> AIM OF THE EXERCISE
For the records below, count the lines containing the word "clock" and reply with the number alone.
*-*-*
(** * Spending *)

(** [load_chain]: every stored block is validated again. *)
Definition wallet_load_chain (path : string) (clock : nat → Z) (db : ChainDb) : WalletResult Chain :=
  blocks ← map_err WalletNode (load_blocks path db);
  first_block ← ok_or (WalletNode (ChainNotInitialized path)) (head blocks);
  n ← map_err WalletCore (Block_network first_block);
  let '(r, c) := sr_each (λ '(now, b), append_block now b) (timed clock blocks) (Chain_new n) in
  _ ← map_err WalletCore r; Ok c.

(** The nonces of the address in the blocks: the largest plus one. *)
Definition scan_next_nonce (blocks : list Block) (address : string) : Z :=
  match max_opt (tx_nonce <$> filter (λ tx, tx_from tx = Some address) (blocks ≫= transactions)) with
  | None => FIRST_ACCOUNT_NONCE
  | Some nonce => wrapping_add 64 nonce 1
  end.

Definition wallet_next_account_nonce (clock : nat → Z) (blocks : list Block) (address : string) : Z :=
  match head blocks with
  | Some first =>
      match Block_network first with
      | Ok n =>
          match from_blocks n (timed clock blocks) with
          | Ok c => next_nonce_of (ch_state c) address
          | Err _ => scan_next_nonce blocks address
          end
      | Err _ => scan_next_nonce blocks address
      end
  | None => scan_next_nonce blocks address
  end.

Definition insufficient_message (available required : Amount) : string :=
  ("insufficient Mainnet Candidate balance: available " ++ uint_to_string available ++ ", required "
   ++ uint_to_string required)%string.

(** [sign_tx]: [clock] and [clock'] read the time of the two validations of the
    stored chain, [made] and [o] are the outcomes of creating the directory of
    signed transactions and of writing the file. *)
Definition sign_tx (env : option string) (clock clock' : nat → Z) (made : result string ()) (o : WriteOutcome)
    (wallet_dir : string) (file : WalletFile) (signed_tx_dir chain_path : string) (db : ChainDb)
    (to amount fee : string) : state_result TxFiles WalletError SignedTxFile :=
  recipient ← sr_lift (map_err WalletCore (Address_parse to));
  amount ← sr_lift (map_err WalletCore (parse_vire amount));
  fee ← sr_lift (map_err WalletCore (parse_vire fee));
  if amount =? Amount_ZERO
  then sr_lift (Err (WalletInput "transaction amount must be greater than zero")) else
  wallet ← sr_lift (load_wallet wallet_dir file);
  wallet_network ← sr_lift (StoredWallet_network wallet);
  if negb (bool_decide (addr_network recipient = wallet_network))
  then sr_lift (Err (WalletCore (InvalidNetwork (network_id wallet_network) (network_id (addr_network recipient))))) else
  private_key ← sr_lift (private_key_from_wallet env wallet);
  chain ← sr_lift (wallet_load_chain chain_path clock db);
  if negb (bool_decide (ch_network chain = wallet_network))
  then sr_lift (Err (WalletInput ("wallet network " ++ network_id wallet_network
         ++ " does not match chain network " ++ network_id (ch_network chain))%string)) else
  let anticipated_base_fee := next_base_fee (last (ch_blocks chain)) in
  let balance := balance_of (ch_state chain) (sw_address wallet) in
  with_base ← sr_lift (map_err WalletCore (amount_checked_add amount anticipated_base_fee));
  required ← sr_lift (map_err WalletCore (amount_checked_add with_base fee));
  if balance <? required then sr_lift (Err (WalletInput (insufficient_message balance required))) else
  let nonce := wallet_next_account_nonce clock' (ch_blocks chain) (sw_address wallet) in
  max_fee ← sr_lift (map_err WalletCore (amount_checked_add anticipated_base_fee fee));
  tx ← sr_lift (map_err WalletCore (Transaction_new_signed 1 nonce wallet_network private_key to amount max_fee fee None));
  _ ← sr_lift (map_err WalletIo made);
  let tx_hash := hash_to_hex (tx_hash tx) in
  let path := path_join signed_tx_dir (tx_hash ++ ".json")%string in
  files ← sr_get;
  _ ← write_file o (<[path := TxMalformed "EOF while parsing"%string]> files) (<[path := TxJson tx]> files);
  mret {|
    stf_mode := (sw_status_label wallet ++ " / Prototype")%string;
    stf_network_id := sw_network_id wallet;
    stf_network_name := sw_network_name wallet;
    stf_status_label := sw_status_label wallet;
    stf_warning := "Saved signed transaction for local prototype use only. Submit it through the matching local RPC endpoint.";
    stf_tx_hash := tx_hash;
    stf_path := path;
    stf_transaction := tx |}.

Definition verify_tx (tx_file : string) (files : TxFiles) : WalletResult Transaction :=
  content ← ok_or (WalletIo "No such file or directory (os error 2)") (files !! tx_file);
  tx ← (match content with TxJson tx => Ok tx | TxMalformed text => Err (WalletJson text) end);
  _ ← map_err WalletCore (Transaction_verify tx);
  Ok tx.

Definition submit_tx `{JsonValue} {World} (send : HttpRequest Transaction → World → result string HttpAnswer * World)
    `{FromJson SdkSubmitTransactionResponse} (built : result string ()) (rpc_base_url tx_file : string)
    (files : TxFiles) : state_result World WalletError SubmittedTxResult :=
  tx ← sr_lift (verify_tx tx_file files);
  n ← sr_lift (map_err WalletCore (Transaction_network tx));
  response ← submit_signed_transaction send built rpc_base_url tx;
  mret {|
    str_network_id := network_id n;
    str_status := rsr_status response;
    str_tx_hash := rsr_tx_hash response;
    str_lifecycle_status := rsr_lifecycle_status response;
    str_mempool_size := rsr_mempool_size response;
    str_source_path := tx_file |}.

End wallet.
*-*-*
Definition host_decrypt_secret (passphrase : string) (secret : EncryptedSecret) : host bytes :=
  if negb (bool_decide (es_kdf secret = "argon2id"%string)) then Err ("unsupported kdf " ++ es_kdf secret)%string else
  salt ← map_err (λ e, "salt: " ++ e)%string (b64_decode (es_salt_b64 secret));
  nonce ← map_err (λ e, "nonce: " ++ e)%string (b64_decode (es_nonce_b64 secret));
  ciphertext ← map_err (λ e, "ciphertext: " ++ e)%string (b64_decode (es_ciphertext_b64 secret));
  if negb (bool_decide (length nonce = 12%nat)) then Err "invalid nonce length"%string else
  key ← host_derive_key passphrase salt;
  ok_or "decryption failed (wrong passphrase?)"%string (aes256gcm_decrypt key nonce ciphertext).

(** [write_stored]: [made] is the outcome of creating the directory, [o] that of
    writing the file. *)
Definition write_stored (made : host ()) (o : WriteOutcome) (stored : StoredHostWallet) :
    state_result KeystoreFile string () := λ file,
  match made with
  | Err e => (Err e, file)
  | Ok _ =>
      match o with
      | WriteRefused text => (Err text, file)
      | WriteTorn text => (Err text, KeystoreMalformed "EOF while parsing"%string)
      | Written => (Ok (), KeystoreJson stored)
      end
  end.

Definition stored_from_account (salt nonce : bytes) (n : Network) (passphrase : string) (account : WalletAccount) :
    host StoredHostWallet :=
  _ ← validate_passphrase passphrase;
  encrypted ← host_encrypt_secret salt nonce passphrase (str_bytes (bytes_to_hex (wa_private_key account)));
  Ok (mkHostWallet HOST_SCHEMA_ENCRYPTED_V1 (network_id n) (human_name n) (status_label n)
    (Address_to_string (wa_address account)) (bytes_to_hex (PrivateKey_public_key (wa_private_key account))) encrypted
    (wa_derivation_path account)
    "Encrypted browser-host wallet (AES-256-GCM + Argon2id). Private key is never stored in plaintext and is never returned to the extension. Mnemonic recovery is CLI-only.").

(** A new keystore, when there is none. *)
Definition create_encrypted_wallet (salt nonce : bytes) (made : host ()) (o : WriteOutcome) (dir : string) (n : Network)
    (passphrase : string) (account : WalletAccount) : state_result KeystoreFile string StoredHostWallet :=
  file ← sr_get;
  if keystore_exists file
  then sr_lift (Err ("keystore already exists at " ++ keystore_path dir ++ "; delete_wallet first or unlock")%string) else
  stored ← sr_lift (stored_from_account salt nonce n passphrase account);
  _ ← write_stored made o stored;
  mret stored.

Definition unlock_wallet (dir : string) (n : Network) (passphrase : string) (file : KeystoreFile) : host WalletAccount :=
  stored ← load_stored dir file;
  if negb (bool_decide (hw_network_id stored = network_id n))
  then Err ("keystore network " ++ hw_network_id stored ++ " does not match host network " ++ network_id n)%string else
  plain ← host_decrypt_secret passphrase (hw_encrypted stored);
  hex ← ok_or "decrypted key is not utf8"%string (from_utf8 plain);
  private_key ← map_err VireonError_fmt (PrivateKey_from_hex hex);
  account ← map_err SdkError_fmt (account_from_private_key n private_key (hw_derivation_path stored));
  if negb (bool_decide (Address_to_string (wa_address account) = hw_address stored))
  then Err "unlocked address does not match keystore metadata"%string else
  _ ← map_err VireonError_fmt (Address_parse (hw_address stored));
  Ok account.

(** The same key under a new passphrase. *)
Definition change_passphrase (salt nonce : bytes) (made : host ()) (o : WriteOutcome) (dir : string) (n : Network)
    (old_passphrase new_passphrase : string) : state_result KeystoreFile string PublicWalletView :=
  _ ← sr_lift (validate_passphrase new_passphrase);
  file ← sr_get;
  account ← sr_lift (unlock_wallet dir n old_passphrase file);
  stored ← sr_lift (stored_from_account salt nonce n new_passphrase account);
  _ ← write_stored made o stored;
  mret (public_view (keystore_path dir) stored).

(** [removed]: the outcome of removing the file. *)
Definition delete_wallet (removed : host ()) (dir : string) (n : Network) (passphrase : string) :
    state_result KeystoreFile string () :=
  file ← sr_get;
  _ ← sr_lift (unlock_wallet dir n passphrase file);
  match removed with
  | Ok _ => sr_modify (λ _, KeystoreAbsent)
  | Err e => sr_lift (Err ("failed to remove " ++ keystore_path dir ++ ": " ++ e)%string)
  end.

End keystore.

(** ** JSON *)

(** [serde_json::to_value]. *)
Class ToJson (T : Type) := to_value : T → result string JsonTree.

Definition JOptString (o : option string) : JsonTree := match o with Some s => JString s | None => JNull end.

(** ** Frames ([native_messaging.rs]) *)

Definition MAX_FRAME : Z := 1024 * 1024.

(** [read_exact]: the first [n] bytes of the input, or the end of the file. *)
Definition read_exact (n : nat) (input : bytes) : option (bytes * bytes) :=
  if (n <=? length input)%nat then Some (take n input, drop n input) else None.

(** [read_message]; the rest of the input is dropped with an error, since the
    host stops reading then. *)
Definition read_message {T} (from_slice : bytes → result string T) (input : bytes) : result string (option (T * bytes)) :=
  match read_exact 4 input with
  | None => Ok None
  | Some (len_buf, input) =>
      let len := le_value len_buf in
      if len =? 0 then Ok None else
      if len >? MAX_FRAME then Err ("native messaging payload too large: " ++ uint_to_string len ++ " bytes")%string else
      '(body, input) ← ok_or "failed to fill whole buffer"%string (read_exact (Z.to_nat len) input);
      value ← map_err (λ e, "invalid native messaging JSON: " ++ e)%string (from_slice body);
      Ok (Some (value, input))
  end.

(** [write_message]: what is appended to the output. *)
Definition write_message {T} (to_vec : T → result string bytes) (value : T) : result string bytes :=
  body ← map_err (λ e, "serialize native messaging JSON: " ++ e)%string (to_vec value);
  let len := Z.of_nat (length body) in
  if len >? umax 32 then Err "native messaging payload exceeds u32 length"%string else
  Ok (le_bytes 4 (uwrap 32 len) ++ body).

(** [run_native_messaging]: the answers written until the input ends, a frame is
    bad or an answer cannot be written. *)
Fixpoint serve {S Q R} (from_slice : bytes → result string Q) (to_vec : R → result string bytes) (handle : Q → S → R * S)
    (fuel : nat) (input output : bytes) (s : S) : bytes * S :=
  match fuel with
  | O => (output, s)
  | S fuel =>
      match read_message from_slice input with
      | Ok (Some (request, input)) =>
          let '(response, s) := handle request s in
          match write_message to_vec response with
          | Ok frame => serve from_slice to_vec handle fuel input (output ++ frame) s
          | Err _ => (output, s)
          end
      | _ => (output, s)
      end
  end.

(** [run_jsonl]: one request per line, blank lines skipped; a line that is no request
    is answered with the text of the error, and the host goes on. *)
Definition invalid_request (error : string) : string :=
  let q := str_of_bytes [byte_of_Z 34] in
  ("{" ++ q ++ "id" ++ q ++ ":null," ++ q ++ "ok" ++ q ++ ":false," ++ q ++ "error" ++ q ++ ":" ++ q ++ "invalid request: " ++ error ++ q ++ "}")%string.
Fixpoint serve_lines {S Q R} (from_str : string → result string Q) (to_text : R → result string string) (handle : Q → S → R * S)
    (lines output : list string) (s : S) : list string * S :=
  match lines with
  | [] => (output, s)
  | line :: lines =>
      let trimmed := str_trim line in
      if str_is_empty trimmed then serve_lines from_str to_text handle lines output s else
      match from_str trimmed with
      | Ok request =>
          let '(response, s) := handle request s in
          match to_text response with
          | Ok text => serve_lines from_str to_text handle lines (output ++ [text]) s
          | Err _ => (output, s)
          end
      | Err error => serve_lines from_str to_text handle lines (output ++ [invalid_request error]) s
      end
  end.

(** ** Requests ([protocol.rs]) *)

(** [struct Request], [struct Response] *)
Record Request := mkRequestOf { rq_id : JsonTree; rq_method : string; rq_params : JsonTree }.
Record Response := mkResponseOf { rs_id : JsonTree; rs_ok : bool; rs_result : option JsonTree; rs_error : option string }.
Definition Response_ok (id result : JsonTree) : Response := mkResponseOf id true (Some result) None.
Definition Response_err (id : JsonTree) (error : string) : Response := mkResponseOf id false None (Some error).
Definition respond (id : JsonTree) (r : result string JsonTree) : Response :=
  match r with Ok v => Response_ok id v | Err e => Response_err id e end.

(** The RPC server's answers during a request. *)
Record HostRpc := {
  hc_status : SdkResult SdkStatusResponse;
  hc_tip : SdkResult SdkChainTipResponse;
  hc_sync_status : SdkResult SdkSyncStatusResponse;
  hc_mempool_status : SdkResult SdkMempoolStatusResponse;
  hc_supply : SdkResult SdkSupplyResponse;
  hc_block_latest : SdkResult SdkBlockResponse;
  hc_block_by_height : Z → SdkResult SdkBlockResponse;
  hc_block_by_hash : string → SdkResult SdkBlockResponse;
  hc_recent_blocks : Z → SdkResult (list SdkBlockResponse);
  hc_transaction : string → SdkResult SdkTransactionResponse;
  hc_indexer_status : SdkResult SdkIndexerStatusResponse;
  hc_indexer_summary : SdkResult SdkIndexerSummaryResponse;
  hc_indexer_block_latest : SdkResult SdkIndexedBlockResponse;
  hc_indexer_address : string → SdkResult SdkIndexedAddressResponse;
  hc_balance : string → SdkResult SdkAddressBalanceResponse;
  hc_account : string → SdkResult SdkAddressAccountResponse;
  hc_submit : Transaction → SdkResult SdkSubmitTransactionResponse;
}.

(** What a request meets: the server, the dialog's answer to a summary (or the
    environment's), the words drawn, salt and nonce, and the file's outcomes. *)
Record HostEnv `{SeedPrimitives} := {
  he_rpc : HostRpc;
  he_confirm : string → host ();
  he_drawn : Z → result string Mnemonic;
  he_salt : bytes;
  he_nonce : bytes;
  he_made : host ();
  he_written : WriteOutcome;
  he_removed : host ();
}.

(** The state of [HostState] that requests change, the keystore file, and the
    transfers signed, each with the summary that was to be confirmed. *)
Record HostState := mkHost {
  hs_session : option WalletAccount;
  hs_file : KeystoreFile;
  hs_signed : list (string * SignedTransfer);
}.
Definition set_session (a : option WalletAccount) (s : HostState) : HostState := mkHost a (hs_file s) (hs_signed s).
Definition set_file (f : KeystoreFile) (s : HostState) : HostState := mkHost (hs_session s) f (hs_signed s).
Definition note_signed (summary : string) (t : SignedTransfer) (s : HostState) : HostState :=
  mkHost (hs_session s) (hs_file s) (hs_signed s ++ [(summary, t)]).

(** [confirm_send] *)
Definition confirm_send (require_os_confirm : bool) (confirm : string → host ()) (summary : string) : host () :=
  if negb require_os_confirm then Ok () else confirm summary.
*-*-*
> WRITTEN RESPONSE
8